Until recently, the ability to differentiate into multiple tissue types was traditionally a property reserved to embryonic stem cells (8-10). Recent studies have demonstrated that tissue specific stem cells, thought to have restricted differentiation potential to the tissue from which they were derived, are capable of producing cellular phenotypes of alternative tissue upon transplantation (11,12). This cellular property of stem cells has been termed “transdifferentiation” (8). A principal example of these observations comes from transplantation of bone marrow (BM) derived stem cells that have generated unexpected phenotypes in vivo that include muscle (2-4), liver (6), brain (1,13), and cells of epithelial lineage (5).

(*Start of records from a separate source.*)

Definition clear_transient_suffix (x : TerminalTransientSuffix) (s : TerminalScreen)
    : panicking (TerminalScreen * bool) :=
  if alt_active (alternate s)
     || negb (bool_decide (sf_size (surface s) = suffix_size x))
     || negb (render_generation (generations s) =? suffix_generation x)%Z
     || negb (h_len (history s) =? suffix_history_len x)
     || negb (bool_decide (cursor (surface s) = suffix_cursor x))
     || (end_physical_row x <? start_physical_row x)
     || (normal_physical_line_count s <=? end_physical_row x)
  then Ok (s, false)
  else
    let '(h, popped) := pop_rows (suffix_history_len x - start_physical_row x) (history s) in
    let s := set_history h s in
    if negb popped then Ok (s, false)
    else
      let visible_start := start_physical_row x - suffix_history_len x in
      let visible_end := Nat.min (end_physical_row x - suffix_history_len x)
                           (length (cells (screen_grid s)) - 1) in
      let clear_end := if trailing_blank_row x then Nat.max visible_end (c_row (suffix_cursor x))
                       else visible_end in
      g ← fold_outcome (blank_line (sf_size (surface s)) default_rendition)
            (range_incl visible_start clear_end) (screen_grid s);
      let s := with_grid g s in
      let c := {| c_row := Nat.min (start_physical_row x - h_len (history s))
                             (length (cells (screen_grid s)) - 1); c_column := 0 |} in
      Ok (mark_render_changed (on_surface (fun f => set_wrap_pending false (set_cursor c f)) s), true).

(** ** Restored content *)

Definition bounded_restored_line (ew : TerminalEmojiWidth) (l : TerminalStyledLine) : TerminalStyledLine :=
  let gs := terminal_graphemes (styled_text l) in
  if forallb (fun g => blen g <=? Z.of_nat MAX_TERMINAL_GRAPHEME_BYTES)%Z gs then l
  else
    (foldl (fun '(bounded, source_column, destination_column) g =>
        let retained := bounded_terminal_grapheme g in
        let width := terminal_grapheme_width retained ew in
        (push_styled_grapheme_at retained width (styled_line_rendition_at l source_column)
           destination_column bounded,
         source_column + terminal_grapheme_width g ew, destination_column + width))
      (with_provenance (copy_text l) (line_source l) (presentation l) (plain []), 0, 0) gs).1.1.
Lemma set_scroll_region_keeps params s : screen_ok s -> keeps s (set_scroll_region params s).
Proof.
  intros Hs. unfold set_scroll_region. pose proof (screen_bounds s Hs).
  case_bool_decide; [apply cursor_keeps; [done..|cbn; lia|cbn; lia]|].
  destruct (Z.ltb_spec (sat_sub (default 1%Z (csi_param 0 params)) 1)
    (Z.of_nat (zmin (sat_sub (default (rows (sf_size (surface s))) (csi_param 1 params)) 1) (max_row s)))); [|done].
  pose proof (zmin_le (sat_sub (default (rows (sf_size (surface s))) (csi_param 1 params)) 1) (max_row s)).
  apply cursor_keeps; [done..| |cbn; lia]. cbn. destruct (origin_mode_enabled _); lia.
Qed.

Lemma clear_screen_keeps s : screen_ok s -> keeps s (clear_screen s).
Proof.
  intros Hs. apply on_surface_keeps; [done| |done]. pose proof (screen_bounds s Hs).
  split; cbn; [apply Hs|apply blank_grid_ok|lia|lia].
Qed.

Lemma erase_line_range_keeps row a b s : screen_ok s -> row <= max_row s ->
  returns (erase_line_range row a b s) (keeps_cursor s).
Proof.
  intros Hs Hr. unfold erase_line_range. pose proof (screen_bounds s Hs) as (_ & _ & ? & ? & _).
  eapply returns_bind; [apply (erase_columns_ok _ _ (sf_size (surface s))); [apply Hs|lia|]|].
  { apply Forall_forall. intros k Hk%elem_range_incl. lia. }
  intros g Hg. pose proof (with_grid_keeps g s Hs Hg) as K1.
  pose proof (clear_line_copy_text_keeps row _ (kp_ok _ _ (proj1 K1))) as K2.
  pose proof (keeps_cursor_trans _ _ _ K1 K2) as K. set (s2 := clear_line_copy_text _ _) in *.
  apply returns_Ok. destruct (_ =? _); [|done]. eapply keeps_cursor_trans; [exact K|].
  apply with_grid_keeps; [apply (proj1 K)|].
  destruct (so_grid _ (sc_surface _ (kp_ok _ _ (proj1 K)))). split; cbn; rewrite ?length_insert; done.
Qed.
Lemma erase_rows_keeps l s : screen_ok s -> Forall (fun r => r <= max_row s) l ->
  returns (erase_rows l s) (keeps_cursor s).
Proof.
  intros Hs Hl. apply returns_fold; [|done]. intros row s' Hrow K.
  assert (max_row s' = max_row s) as Em by (unfold max_row; by rewrite (kp_size _ _ (proj1 K))).
  pose proof (proj1 (Forall_forall _ _) Hl row Hrow) as Hr. cbn beta in Hr.
  eapply returns_mono; [apply erase_line_range_keeps; [apply (proj1 K)|lia]|].
  intros s2 K2. by eapply keeps_cursor_trans.
Qed.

These studies suggest that the existence of an active pool of stem cells can be procured from the BM compartment that are capable of either transdifferentiation or represent less restricted cells with multiple tissue differentiation potential. In the context of regenerative therapies, adult stem cells with these properties has ignited the hope of obtaining a source of stem cells with pluripotent potential (14), thereby avoiding the necessity of obtaining human embryonic stem cells for tissue/organ repair.

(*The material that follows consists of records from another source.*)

Lemma screen_step_rests c s : at_rest s -> admissible c s -> returns (screen_step c s) at_rest.
Proof.
  intros Hs Ha.
  destruct c as [b|b|b metadata source|z|ew|policy r|prefix| | |limit|batch|presented|copies continuation|
    |x|past visible|state|state|];
    cbn [screen_step admissible] in *.
  - apply returns_screen. by apply feed_rests.
  - apply returns_screen. eapply returns_mono; [by apply hidden_keeps|]. intros r H. apply H.
  - apply returns_screen. by apply presented_rests.
  - apply returns_screen. by apply resize_rests.
  - by apply rebuild_rests.
  - by apply set_log_frame_rests.
  - apply returns_Ok. unfold set_wrap_continuation_prefix. case_bool_decide; [done|]. by eapply at_rest_core.
  - by apply clear_visible_rests.
  - apply returns_Ok. pose proof (history_call_rests HClear s Hs I) as H.
    eapply at_rest_core; [eapply at_rest_keeps; [exact H|apply (detached_keeps false), H]|done..].
  - apply returns_Ok. pose proof (history_call_rests (HSetLimit limit) s Hs Ha) as H. unfold set_history_limit.
    cbn [history_step] in H. by destruct (set_limit _ _).
  - apply returns_Ok. pose proof (history_call_rests (HSetRotate batch) s Hs Ha) as H. unfold set_history_rotate_lines.
    cbn [history_step] in H. by destruct (set_rotate_lines _ _).
  - by apply viewport_rests.
  - apply returns_Ok. by apply copy_texts_rests.
  - apply returns_Ok. destruct (force_release_core s) as (? & ? & ? & ? & ?). by apply (at_rest_core s).
  - apply returns_screen. by apply transient_rests.
  - by apply restore_rests.
  - apply returns_Ok. by apply mode_state_rests.
  - apply returns_Ok. by apply saved_state_rests.
  - apply returns_Ok. by apply (at_rest_core s).
Qed.

(** The screens a program can reach by admissible calls. *)
Inductive reached : TerminalScreen -> Prop :=
  | reached_new z limit rotate counter s :
      u16_size z -> (0 <= limit)%Z -> (0 <= rotate)%Z ->
      new_with_history_config z limit rotate counter = Ok s -> reached s
  | reached_call c s s' : reached s -> admissible c s -> screen_step c s = Ok s' -> reached s'.

Lemma new_rests z limit rotate counter s : u16_size z -> (0 <= limit)%Z -> (0 <= rotate)%Z ->
  new_with_history_config z limit rotate counter = Ok s -> at_rest s /\ valid_size z.
Proof.
  intros Hu Hl Hr. unfold new_with_history_config. pose proof (Size_validate_Ok z Hu) as Hv.
  unfold Size_validate, from_size_error in Hv. destruct (TerminalSize_validate z) as [[]|e|]; try done.
  assert (valid_size z) as Hz by by apply Hv.
  destruct (new_with_rotation limit rotate) as [h|e|] eqn:E; try done. intros [= <-].
  destruct (new_history_ok limit rotate h Hl Hr E) as [Hh _]. split; [|done]. split; [|done].
  pose proof (valid_positive z Hz). split; [|done|done|]; cbn.
  - split; cbn; [done|apply blank_grid_ok|lia..].
  - by split; try (cbn; lia).
Qed.
Lemma reached_rests s : reached s -> at_rest s.
Proof.
  induction 1 as [z limit rotate counter s Hu Hl Hr Hn|c s s' _ IH Ha E].
  { by destruct (new_rests z limit rotate counter s Hu Hl Hr Hn). }
  destruct (screen_step_rests c s IH Ha) as (t & Et & Ht). congruence.
Qed.
Definition classify_copy_mode_key_action (input : bytes) : option CopyModeKeyAction :=
  if bool_decide (input = [27%Z]) then Some Cancel
  else if bool_decide (input = [3%Z]) then Some Ignore
  else
    '(k, consumed) ← parse_key_chord_bytes input;
    if negb (consumed =? length input) then None
    else
      let m := modifiers k in
      match code k with
      | KeyUp => Some (if ctrl m then MoveUpFast else MoveUp)
      | KeyDown => Some (if ctrl m then MoveDownFast else MoveDown)
      | KeyLeft => Some (if ctrl m || alt m then MoveWordLeft else MoveLeft)
      | KeyRight => Some (if ctrl m || alt m then MoveWordRight else MoveRight)
      | KeyPageUp => Some PageUp
      | KeyPageDown => Some PageDown
      | KeyHome => Some (if ctrl m then Top else LineStart)
      | KeyEnd => Some (if ctrl m then Bottom else LineEnd)
      | KeyChar c => if (c =? 32)%Z then Some BeginSelection else None
      end.

Definition apply_key_action (action : CopyModeKeyAction) (b : CopyBuffer)
    : result (CopyBuffer * CopyModeActionOutcome) :=
  let updated b := Ok (b, Updated) in
  match action with
  | MoveUp => updated (move_cursor_by (-1) 0 b)
  | MoveUpFast => updated (move_cursor_by (-5) 0 b)
  | MoveDown => updated (move_cursor_by 1 0 b)
  | MoveDownFast => updated (move_cursor_by 5 0 b)
  | MoveLeft => updated (move_cursor_by 0 (-1) b)
  | MoveWordLeft => updated (move_cursor_word_left b)
  | MoveRight => updated (move_cursor_by 0 1 b)
  | MoveWordRight => updated (move_cursor_word_right b)
  | PageUp => b ← page_up b; updated b
  | PageDown => b ← page_down b; updated b
  | Top => updated (scroll_to_top b)
  | LineStart => updated (move_cursor_to_line_start b)
  | Bottom => updated (scroll_to_bottom b)
  | LineEnd => updated (move_cursor_to_line_end b)
  | BeginSelection =>
      match selection b with
      | Some _ => Ok (b, SelectionReady)
      | None => updated (begin_keyboard_selection b)
      end
  | Ignore => Ok (b, Ignored)
  | Cancel => Ok (b, Exit)
  end.

(** *** Search and selection *)

Definition search (query : text) (direction : SearchDirection) (b : CopyBuffer)
    : result (CopyBuffer * option CopyPosition) :=
  if bool_decide (query = []) then
    Err (invalid_args "copy mode search query must not be empty")
  else
    found ← search_lines_with_frames (lines b) (log_frames b) (scroll_top b) query direction;
    match found with
    | Some (position, width) =>
        let b := set_view (Nat.min (line position) (length (lines b) - 1)) (cursor b) b in
        Ok (set_selection
              (Some (position, {| line := line position; column := column position + width |}))
              (selection_anchor b) b, Some position)
    | None => Ok (b, None)
    end.

Definition select_range (start end_ : CopyPosition) (b : CopyBuffer) : result CopyBuffer :=
  _ ← validate_position (lines b) start;
  _ ← validate_position (lines b) end_;
  Ok (set_selection (Some (start, end_)) (selection_anchor b) b).

Definition select_word_at (position : CopyPosition) (b : CopyBuffer) : result CopyBuffer :=
  let position := clamp_position b position in
  let origin := from_option body_origin 0 (log_frame b (line position)) in
  if column position <? origin then select_range position position b
  else
    match lines b !! line position with
    | None => Err (invalid_args "copy mode word selection line is invalid")
    | Some row =>
        let content := drop origin row in
        let scalar := display_column_to_scalar_index content (column position - origin) in
        let '(start, end_) := readline_word_column_range content scalar in
        select_range
          {| line := line position;
             column := origin + scalar_index_to_display_column content start |}
          {| line := line position;
             column := origin + scalar_index_to_display_column content end_ |} b
    end.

Bone marrow derived stem cells have been reported by many groups (40; WO 02/13760; WO 02/09650; WO 01/21766; WO 01/21767; U.S. Pat. No. 6,174,526; and US 2002/0012653). Ikehara at al. (40) relates to the reconstitution of irradiated NOD mice with bone marrow cells from BALB/c nu/nu mice to treat insulitis or diabetes. Than et al. (41) demonstrated that allogenic bone marrow transplantation could be used to treat non-insulin-dependent diabetes in mice and could promote morphological recovery of islets.

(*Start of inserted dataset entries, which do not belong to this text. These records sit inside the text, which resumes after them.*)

Lemma step_simulates limit r c b l : simulates limit (S r) b l ->
  simulates limit r (paste_step c b).1 (spec_step limit c l).1
  /\ (paste_step c b).2 = (spec_step limit c l).2.
Proof.
  intros Hsim. assert (Hsame : simulates limit r b l) by (eapply simulates_mono; [|done]; lia).
  destruct c as [now n t o|now n t o|n|n| | |]; cbn [paste_step spec_step].
  - unfold set_with_origin. rewrite valid_name_spec. destruct (valid_name n); cbn; [|done].
    rewrite (sm_limit _ _ _ _ Hsim). destruct (limit <? blen t)%Z; [done|]. split; [by apply simulates_store|done].
  - unfold create_with_origin. rewrite valid_name_spec. destruct (valid_name n); cbn; [|done].
    rewrite (recall_get _ _ _ _ n Hsim). destruct (get_entry n (buffers b)); cbn; [done|].
    rewrite (sm_limit _ _ _ _ Hsim). destruct (limit <? blen t)%Z; [done|]. split; [by apply simulates_store|done].
  - split; [done|]. cbn. unfold get. rewrite (recall_get _ _ _ _ n Hsim). by destruct (get_entry n (buffers b)).
  - destruct (simulates_delete _ _ _ _ n Hsame) as [H1 H2]. destruct (delete n b). cbn in *. by rewrite H2.
  - split; [done|]. cbn. by rewrite (recent_head _ _ _ _ Hsim).
  - unfold delete_most_recent. rewrite (recent_head _ _ _ _ Hsim).
    destruct l as [|[n w] l]; cbn [head fmap option_fmap option_map fst tail]; [done|].
    destruct (simulates_delete _ _ _ _ n Hsame) as [H1 H2].
    rewrite (forget_head _ _ _ _ _ _ Hsame) in H1. unfold recall in H2. cbn [list_find fst] in H2.
    rewrite decide_True in H2 by done. destruct (delete n b) as [b' d]. cbn in *. subst d. done.
  - split; [done|]. cbn. by rewrite (listing_agrees _ _ _ _ Hsim).
Qed.

Lemma run_simulates limit cmds : forall b l, simulates limit (length cmds) b l ->
  run paste_step cmds b = run (spec_step limit) cmds l.
Proof.
  induction cmds as [|c cmds IH]; intros b l H; [done|]. cbn [run length] in *.
  destruct (step_simulates _ _ c _ _ H) as [H1 H2].
  destruct (paste_step c b) as [b' o], (spec_step limit c l) as [l' o']. cbn in *. subst. f_equal. auto.
Qed.

End PasteSpec.

(** ** The properties *)

(** C19. Whatever commands a copy buffer receives, none panics and the copied
    text stays as it was; the viewport, the cursor and both ends of the
    selection stay on its lines, the visible rows can be drawn, and the cursor
    stays in the viewport as long as nothing is searched. *)
Theorem copy_mode_never_panics `{UT : UnicodeTables} `{TT : TerminalText} ls rows top at_ b cmds
    (Hn : (Z.of_nat (length ls) <= isize_MAX)%Z) (Hb : new_copy_buffer ls rows top at_ = Ok b) :
  exists b', run_copy cmds b = Ok b' /\ copy_ok b' /\ lines b' = ls
    /\ (exists v, visible_lines b' = Ok v /\ length v = Nat.min (viewport_rows b') (length ls - scroll_top b'))
    /\ (forallb (fun c => negb (is_search c)) cmds = true -> cursor_visible b').
Proof.
  destruct (new_copy_ok _ _ _ _ _ Hn Hb) as (Hok & Hl & Hv).
  destruct (run_copy_keeps cmds b Hok) as (b' & Hr & Hok' & Hl' & Hv'). rewrite Hl in Hl'.
  exists b'. split_and!; [done..| |auto].
  pose proof (ck_top b' Hok') as Ht. unfold visible_lines, visible_end_line. rewrite Hl' in *.
  rewrite (proj2 (Nat.ltb_ge (Nat.min _ _) _)), (proj2 (Nat.ltb_ge (length ls) _)) by lia. cbn [orb].
  eexists. split; [reflexivity|]. rewrite length_take, length_drop. lia.
Qed.

(** C22. A search returns the match nearest to the first visible row in its
    direction, wrapping around; in its row the first match forward or the last
    one backward, at the column the text before it ends; and nothing exactly
    when no row contains the query outside its frame. *)
Theorem search_finds_nearest `{UT : UnicodeTables} `{TT : TerminalText} ls frames start query direction
    (Hls : ls <> []) :
  exists r, search_lines_with_frames ls frames start query direction = Ok r
  /\ match r with
     | None => forall i j, i < length ls -> ~ occurs_at query (row_content ls frames i) j
     | Some (p, w) => line p < length ls
         /\ (exists at_, occurs_at query (row_content ls frames (line p)) at_
             /\ (forall j, occurs_at query (row_content ls frames (line p)) j ->
                 match direction with Forward => at_ <= j | Backward => j <= at_ end)
             /\ column p = frame_origin frames (line p)
                           + terminal_text_width (take at_ (row_content ls frames (line p)))
             /\ w = terminal_text_width query)
         /\ forall i j, i < length ls -> occurs_at query (row_content ls frames i) j ->
            search_distance (length ls) (Nat.min start (length ls - 1)) direction (line p)
            <= search_distance (length ls) (Nat.min start (length ls - 1)) direction i
     end.
Proof. by apply search_lines_found. Qed.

Although BM derived stem cells have demonstrated trans- or multipotent differentiation into damaged tissue, the restoration of physiological function and implied benefit to the recipients have rarely been demonstrated (6,7). Since identification of donor cells adopting alternative tissue phenotypes alone does not adequately determine the therapeutic viability of stem cell engraftment, more recent studies have associated the number of transdifferentiating donor cells observed to liver (6) or cardiac function (7). However, the low frequency of donor cell chimerism, together with an almost complete restoration of tissue function (7), illustrates an enigmatic dichotomy between stem cell contribution and physiological recovery that has yet to be resolved.